When it comes to photography, and in particular digital photography, filters can be roughly split into two groups. It’s tough to name these groups but I’m going to call them ‘pre-capture’ and ‘post-capture’.
Precapture filters are physical filters that you pop into or onto your lens or camera. These range from simple UV filters to coloured filters to special effect filters.
Postcapture filters are the digital jiggery-pokery that either you or your camera does to make your image sepia, black and white, or watercolor – or something more complex like gradients, lightening and darkening etc.
Here, I am more concerned with precapture filters, so from now on, that’s what I’m talking about.
Types of Filters
UV Filters
The simplest filter you can get is a UV filter. This is a piece of optical glass that cuts down the amount of UV coming in through the lens. UV is partially responsible for haze in your image, but the primary use for these filters today is to protect your lens. There is a raging debate as to whether you should have a UV filter for protection or not, so I’m not going to tell you whether you should or not. Suffice it to say, the optical glass used in modern lenses already cuts out most UV, so it is purely for protection that you would install a UV filter. Cheap filters will degrade your image quality – making your lens more prone to flare and reducing clarity – and even UV filters can be quite pricey depending on the size you require.
Tinted and Gradient Filters
The next group of filters are tinted filters of one sort or another. This may be a warming filter to give your image a warm feeling, or a gradient filter that darkens just one half of your image (to retain sky detail for example). You can get gradient filters that are orange at the top and yellow at the bottom for dramatic sunsets, or strong red filters that make your skys turn black for incredible black and white photos. In the digital age, many of these filters have become obsolete because all the effects are obtainable in the computer after the fact.
The one filter amongst these that is probably still most useful is the gray gradient. Without getting into photographic terminology, the sky is a lot brighter than the ground. About 60 times brighter much of the time, but even up to 250 times brighter in the right conditions. The sensor in your digital camera only has a dynamic range of about 300:1 – and many digital cameras have lower range (your eyes are good up to about 1 million:1 in the right conditions). This means that when taking a photograph with the sky as an important feature, either the sky appears very bright, or the ground very dark. Now there are various post-processing tricks you can pull to overcome this, but they all lose image quality. The use oif a gray gradient filter will darken your sky and bring it closer to the brightness of the ground, allowing your camera to capture detail in both.
Polarising Filters
All the effects caused by a tinted filter can be achieved on a computer in post production. There may be a certain degradation in image quality, but the effect is achievable.

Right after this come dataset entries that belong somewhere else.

(** What the packet path does with the ledger. *)
Lemma HandleMsg6_acts now fresh unbuilt unwrapped c key ifi oob peer d m l l' sent routes :
  Validate c = Ok tt -> ledger_ok l -> unix now -> GetInnerMessage d = Some m -> Forall wire_ia (IANAs m) ->
  HandleMsg6 sha256_hex duid_valid now fresh unbuilt unwrapped c key ifi oob peer d l = (l', sent, routes) ->
  l' = l \/ acts sha256_hex duid_valid now (clients6 m) (fst (serverDUID duid_valid fresh l)) l'.
Proof.
  intros Hv Hl Hn Ed Hw. unfold HandleMsg6. destruct (guard6 c key d peer) eqn:Eg; [|intros [= <- _ _]; by left]. cbn [negb].
  rewrite Ed. destruct (_ || _); [intros [= <- _ _]; by left|].
  destruct (served_scope6 c key d peer Hv Eg) as (s & Ef & Hs & _). unfold ghostleases6. rewrite Ef.
  destruct (Handle6Via _ _ _ _ _ _ _ _ _) as [l1 r] eqn:Eh. eapply Handle6Via_acts in Eh; eauto.
  intros H. assert (l' = l1) as -> by (destruct r as [[]|]; by injection H). done.
Qed.

(** A packet acts for the clients it names only.  Whatever DHCPv6 packet arrives, relayed or
    not, answered, dropped or failing half-way, the ledger stays in order; every address leased,
    offered or quarantined and every prefix delegated to a client that is not one of the packet's
    own (its DUID with one of its IAIDs) stays as it is while it lasts; and the server's identity,
    once it has one, does not change. *)
Theorem dhcp6_isolated now fresh unbuilt unwrapped c key ifi oob peer d m l l' sent routes :
  Validate c = Ok tt -> ledger_ok l -> unix now -> GetInnerMessage d = Some m -> Forall wire_ia (IANAs m) ->
  HandleMsg6 sha256_hex duid_valid now fresh unbuilt unwrapped c key ifi oob peer d l = (l', sent, routes) ->
  ledger_ok l'
  /\ (forall b, holds b l -> granted_lease b -> now < End_ b -> Client b ∉ clients6 m -> holds b l')
  /\ (server_identity l' = server_identity l \/ server_identity l = EmptyString /\ server_identity l' = fresh).
Proof.
  intros Hv Hl Hn Ed Hw H. eapply HandleMsg6_acts in H as [-> |H]; eauto.
  assert (Hl1 : ledger_ok (fst (serverDUID duid_valid fresh l))) by (unfold serverDUID; destruct (is_empty _); [by apply ok_meta|done]).
  split; [by eapply acts_ok|]. split.
  - intros b Hb Hg He Hc. eapply acts_holds; eauto. unfold serverDUID. by destruct (is_empty _).
  - unfold server_identity. rewrite (acts_meta _ _ _ _ _ _ H). unfold serverDUID.
    destruct (is_empty _) eqn:E; [right|by left]. apply is_empty_spec in E. split; [done|]. cbn.
    unfold lookup_default. by rewrite lookup_insert_eq.
Qed.
End Packet.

One filter that cannot be reproduced in the computer is the polarising filter. It is difficult even to approximate the effect of this filter digitally. It is probably the easiest filter to use effectively. Unfortunately it is one of the most expensive filters.
Light waves have an orientation, and as they bounce off surfaces their orientation is altered. The polariser allows only light of a particular orientation through. You can turn the polariser as it sets on your camera and alter which orientation is let through. The effect is wonderful. Clouds reflect light in all orientations, so no matter how you set the polariser, they are always white. But the blue in the sky is heavily biased in a particular orientation. By turning the polariser to block that light out you can get deep blue skys but still have bright white fluffy clouds.
Another use for the polariser is for increasing colour saturation the natural way. Foliage, buildings, skin, clothing – these all produce a certain amount of glare. If you look at a leaf, you can see a soft shine on it. This shine is made up entirely of polarised light. By setting the polariser to cut this out you see the natural colour of your subject - foliage gets greener, skin looks healthier, and clothes get more vibrant.
Finally, reflections off the surface of water is highly polarised. Especially reflections at about a 30 degree angle. Using a polariser allows you to either cut these out and see clearly into the water. Or you can turn the polariser the other way to maximize the reflections, allowing your to capture images with great reflections of whatever might be on top of the water.
As you turn the polariser on your camera you can see the effect it is having through the lcd on your camera or through the viewfinder. So you always have control and know what you are going to get.
Special Effect Filters
Finally, there are oodles of special effect filters for things like soft focus, starburst effects, segmented vision etc. In a digital age, these only limit what you can do - all these effects can be reproduced much more controllably on a computer.
Other Filters
Okay, so there are couple of specialised types of filters I have left off, but these are really more like lens augmentations and are best left for another discussion.